Smart Working: lo stato dell’arte e cosa succede con la fine dello stato di emergenza

Risorse Umane/Organizzazione

Nel novembre 2020 la società ha raggiunto con le rappresentanze sindacali un accordo sullo smart working, che ha aperto la strada ad un nuovo modello inclusivo di lavoro agile. L’alternanza giornaliera all’interno della stessa settimana tra lavoro in ufficio e lavoro da remoto permetterà a tutti i dipendenti di proteggere i valori della presenza in sede – in termini di supporto reciproco e condivisione delle sfide quotidiane – e di prevenire fenomeni di isolamento sociale dovuti a lunghi periodi di lavoro fuori dalle sedi aziendali.

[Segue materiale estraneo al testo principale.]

(* ===== verification/SnapshotFacts.v ===== *)
(** What the parser of exported rows lets through: the functional correctness of
    [_parse_snapshot_rows]. *)

From S2P Require Import Prelude PyFloat PyValue Json Checksum Envelope Files Models KernelInterface Mutation Journal Metadata Snapshot.

(** An invariant of a loop, in terms of the elements seen so far *)
Lemma for_fold_seen {A B} (P : list A -> B -> Prop) (f : B -> A -> res B) :
  (forall seen x acc acc', P seen acc -> f acc x = Ok acc' -> P (seen ++ [x]) acc') ->
  forall l seen acc acc', P seen acc -> for_fold f acc l = Ok acc' -> P (seen ++ l) acc'.
Proof.
  intros Hstep. induction l as [|x l IH]; intros seen acc acc' Hp H; cbn [for_fold] in H.
  - injection H as <-. by rewrite app_nil_r.
  - apply bind_Ok in H as (acc1 & H1 & H). replace (seen ++ x :: l) with ((seen ++ [x]) ++ l).
    + eapply IH; [|done]. by eapply Hstep.
    + by rewrite <- app_assoc.
Qed.

(** ** Parts of a row *)

Definition finite_value (v : pyval) : Prop := exists x, v = PFloat x /\ isfinite x = true.

Definition field_ok (f : PayloadField.t) (name : string) : Prop :=
  PayloadField.name f = PStr name /\ name <> "" /\
  exists kind, PayloadField.type f = PStr kind /\
    ((kind = "string" /\ is_str (PayloadField.value f) = true) \/
     (kind = "int" /\ is_int (PayloadField.value f) = true) \/
     (kind = "bool" /\ is_bool (PayloadField.value f) = true) \/
     (kind = "float" /\ finite_value (PayloadField.value f))).

Definition sparse_ok (e : SparseElement.t) (term : Z) : Prop :=
  SparseElement.term_id e = PInt term /\ 0 <= term /\ finite_value (SparseElement.weight e).

(** Each element under its own key *)
Definition distinct {A K} (R : A -> K -> Prop) (l : list A) : Prop :=
  exists keys, Forall2 R l keys /\ NoDup keys.

Lemma finite_float_Ok v t f x : finite_float v t f = Ok x -> isfinite x = true.
Proof. unfold finite_float. intros H. by inv_py. Qed.

Lemma parse_vector_Ok v dimension l :
  parse_vector v dimension = Ok l -> Z.of_nat (length l) = dimension /\ Forall finite_value l.
Proof.
  unfold parse_vector. destruct v; try done. intros H. inv_py. apply map_res_Ok in H. split.
  - by rewrite <- (Forall2_length _ _ _ H).
  - apply Forall_forall. intros y Hy. apply list_elem_of_lookup in Hy as [i Hi].
    destruct (Forall2_lookup_r _ _ _ _ _ H Hi) as (v & _ & Hv). inv_py.
    eexists. split; [done|]. by eapply finite_float_Ok.
Qed.

Lemma parse_field_Ok fields names item fields' names' :
  parse_field (fields, names) item = Ok (fields', names') ->
  exists f name, fields' = fields ++ [f] /\ names' = name :: names /\ field_ok f name /\ name ∉ names.
Proof.
  unfold parse_field. intros H. inv_py.
  assert (x0 = PStr x3 /\ x3 <> "" /\ x3 ∉ names) as (-> & Hne & Hnin).
  { destruct x0 as [| | | |s| | |]; try done. inv_py. unfold str_in in *. by inv_py. }
  assert (x1 = PStr x4 /\ x4 ∈ PAYLOAD_TYPES) as (-> & Hk).
  { destruct x1 as [| | | |s| | |]; try done. inv_py. unfold str_in in *. by inv_py. }
  eexists _, x3. split_and!; [done|done| |done]. split_and!; [done|done|].
  exists x4. split; [done|]. cbn [PayloadField.value].
  unfold PAYLOAD_TYPES in Hk. rewrite !elem_of_cons, elem_of_nil in Hk.
  destruct Hk as [->|[->|[->|[->|[]]]]]; simpl in *; inv_py; [tauto|tauto| |tauto].
  do 3 right. split; [done|]. eexists. split; [done|]. by eapply finite_float_Ok.
Qed.

Lemma parse_sparse_Ok sparse terms item sparse' terms' :
  parse_sparse (sparse, terms) item = Ok (sparse', terms') ->
  exists e term, sparse' = sparse ++ [e] /\ terms' = term :: terms /\ sparse_ok e term /\ term ∉ terms.
Proof.
  unfold parse_sparse. intros H. inv_py. eexists _, _. split_and!; [done|done| |done].
  split_and!; [done|done|]. eexists. split; [done|]. by eapply finite_float_Ok.
Qed.

(** A loop that appends an element and its new key *)
Lemma for_fold_keyed {A B K} (f : list B * list K -> A -> res (list B * list K)) (R : B -> K -> Prop) :
  (forall l keys x l' keys', f (l, keys) x = Ok (l', keys') ->
     exists b k, l' = l ++ [b] /\ keys' = k :: keys /\ R b k /\ k ∉ keys) ->
  forall xs l keys, for_fold f ([], []) xs = Ok (l, keys) -> distinct R l.
Proof.
  intros Hf xs l keys H.
  apply (for_fold_seen (fun _ acc => Forall2 R acc.1 (reverse acc.2) /\ NoDup acc.2)) with (seen := []) in H.
  - destruct H as [HF Hnd]. exists (reverse keys). split; [done|]. by rewrite reverse_Permutation.
  - intros _ x [l1 k1] [l2 k2] [HF Hnd] (b & k & -> & -> & HR & Hk)%Hf. cbn [fst snd] in *. split.
    + rewrite reverse_cons. apply Forall2_app; [done|by constructor].
    + by constructor.
  - split; constructor.
Qed.

(** ** Rows *)

Definition fields_ok (l : list PayloadField.t) : Prop := distinct field_ok l.
Definition terms_ok (l : list SparseElement.t) : Prop := distinct sparse_ok l.

(** What a row is parsed to *)
Definition row_parses (dimension : Z) (row : pyval) (m : BatchMutation.t)
    (sparse : Z * list SparseElement.t) : Prop :=
  exists d vector fields sequence, row = PDict d /\ keys_are d SNAPSHOT_ROW_FIELDS = true /\
    dict_get d "id" = Some (PInt (BatchMutation.id m)) /\
    dict_get d "sequence" = Some (PInt sequence) /\ 0 < sequence /\
    m = BatchMutation.upsert (BatchMutation.id m) vector (Some fields) /\
    Z.of_nat (length vector) = dimension /\ Forall finite_value vector /\ fields_ok fields /\
    sparse.1 = BatchMutation.id m /\ terms_ok sparse.2.

Lemma parse_row_Ok dimension ms sp seen row acc :
  parse_row dimension (ms, sp, seen) row = Ok acc ->
  exists m s, acc = (ms ++ [m], sp ++ [s], BatchMutation.id m :: seen) /\
    row_parses dimension row m s /\ BatchMutation.id m ∉ seen.
Proof.
  unfold parse_row. intros H. inv_py.
  repeat match goal with H : (let '(_, _) := ?x in _) = Ok _ |- _ => destruct x; inv_py end.
  repeat match goal with H : for_fold parse_field _ _ = Ok _ |- _ =>
    apply (for_fold_keyed _ field_ok parse_field_Ok) in H end.
  repeat match goal with H : for_fold parse_sparse _ _ = Ok _ |- _ =>
    apply (for_fold_keyed _ sparse_ok parse_sparse_Ok) in H end.
  repeat match goal with H : parse_vector _ _ = Ok _ |- _ => apply parse_vector_Ok in H as [? ?] end.
  eexists (BatchMutation.upsert _ _ (Some _)), (_, _). split; [done|]. split; [|done].
  unfold row_parses. cbn [BatchMutation.id BatchMutation.upsert fst snd].
  eexists _, _, _, _. split_and!; try done; done.
Qed.

(** The parsed rows are the rows: same order and identifiers, which are distinct;
    vectors of the dimension with finite values; payload names and sparse terms
    distinct in each row, of the declared types. *)
Lemma parse_rows_Ok rows dimension ms sp :
  _parse_snapshot_rows rows dimension = Ok (ms, sp) ->
  exists l, rows = PList l /\ NoDup (BatchMutation.id <$> ms) /\ length ms = length l /\
    length sp = length l /\
    forall i row, l !! i = Some row -> exists m s, ms !! i = Some m /\ sp !! i = Some s /\
      row_parses dimension row m s.
Proof.
  unfold _parse_snapshot_rows. intros H. inv_py.
  match goal with H : (let '(_, _) := ?x in _) = Ok _ |- _ => destruct x as [[ms' sp'] seen]; inv_py end.
  match goal with H : for_fold _ _ ?l = Ok _ |- _ => exists l; rename H into Hf; set (rows := l) in * end.
  split; [done|].
  apply (for_fold_seen (fun done acc => acc.2 = reverse (BatchMutation.id <$> acc.1.1) /\ NoDup acc.2 /\
    length acc.1.1 = length done /\ length acc.1.2 = length done /\
    forall i row, done !! i = Some row -> exists m s, acc.1.1 !! i = Some m /\ acc.1.2 !! i = Some s /\
      row_parses dimension row m s)) with (seen := []) in Hf.
  - cbn [fst snd] in Hf. destruct Hf as (Hs & Hnd & Hl & Hl' & Hi). split_and!; try done.
    rewrite Hs in Hnd. by rewrite reverse_Permutation in Hnd.
  - intros done_ row [[ms1 sp1] seen1] acc (Hs & Hnd & Hl & Hl' & Hi) (m & s & -> & Hr & Hn)%parse_row_Ok.
    cbn [fst snd] in *. split_and!.
    + by rewrite fmap_app, reverse_app, Hs.
    + by constructor.
    + rewrite !length_app. cbn. lia.
    + rewrite !length_app. cbn. lia.
    + intros i row' [H|[H1 H2]]%lookup_app_Some.
      * destruct (Hi i row' H) as (m' & s' & ? & ? & ?). exists m', s'.
        by split_and!; [apply lookup_app_l_Some|apply lookup_app_l_Some|].
      * apply list_lookup_singleton_Some in H2 as [Hi0 <-].
        exists m, s. split_and!; [| |done]; apply lookup_app_Some; right;
          (split; [lia|]); apply list_lookup_singleton_Some; (split; [lia|done]).
  - cbn. split_and!; try done. constructor.
Qed.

Per ottimizzare gli obiettivi delle due modalità di lavoro, parte delle giornate pianificate da remoto saranno riservate alla formazione.

Modulazioni diverse a seconda della situazione personale

Il nuovo accordo sul lavoro agile fa parte di un più ampio sistema di welfare aziendale. In particolare, per le persone con disabilità o particolari condizioni di salute, caregiver, neogenitori, genitori unici e dipendenti vittime di violenza domestica è possibile richiedere una diversa modulazione della percentuale di lavoro agile, compatibile con le proprie necessità personali. A supporto di questa trasformazione organizzativa, Vodafone conferma le convenzioni con gli asili nido e iniziative come il servizio di counselling su tematiche di benessere psicologico e organizzativo. Sono stati inoltre confermati i trattamenti legati alla genitorialità, in particolare il Global Parental Leave (congedo fino a 16 settimane retribuite al 100% dello stipendio per i dipendenti che diventano genitori a seguito di nascita, adozione o maternità surrogata, in Italia o all’estero e che non possono accedere al trattamento di…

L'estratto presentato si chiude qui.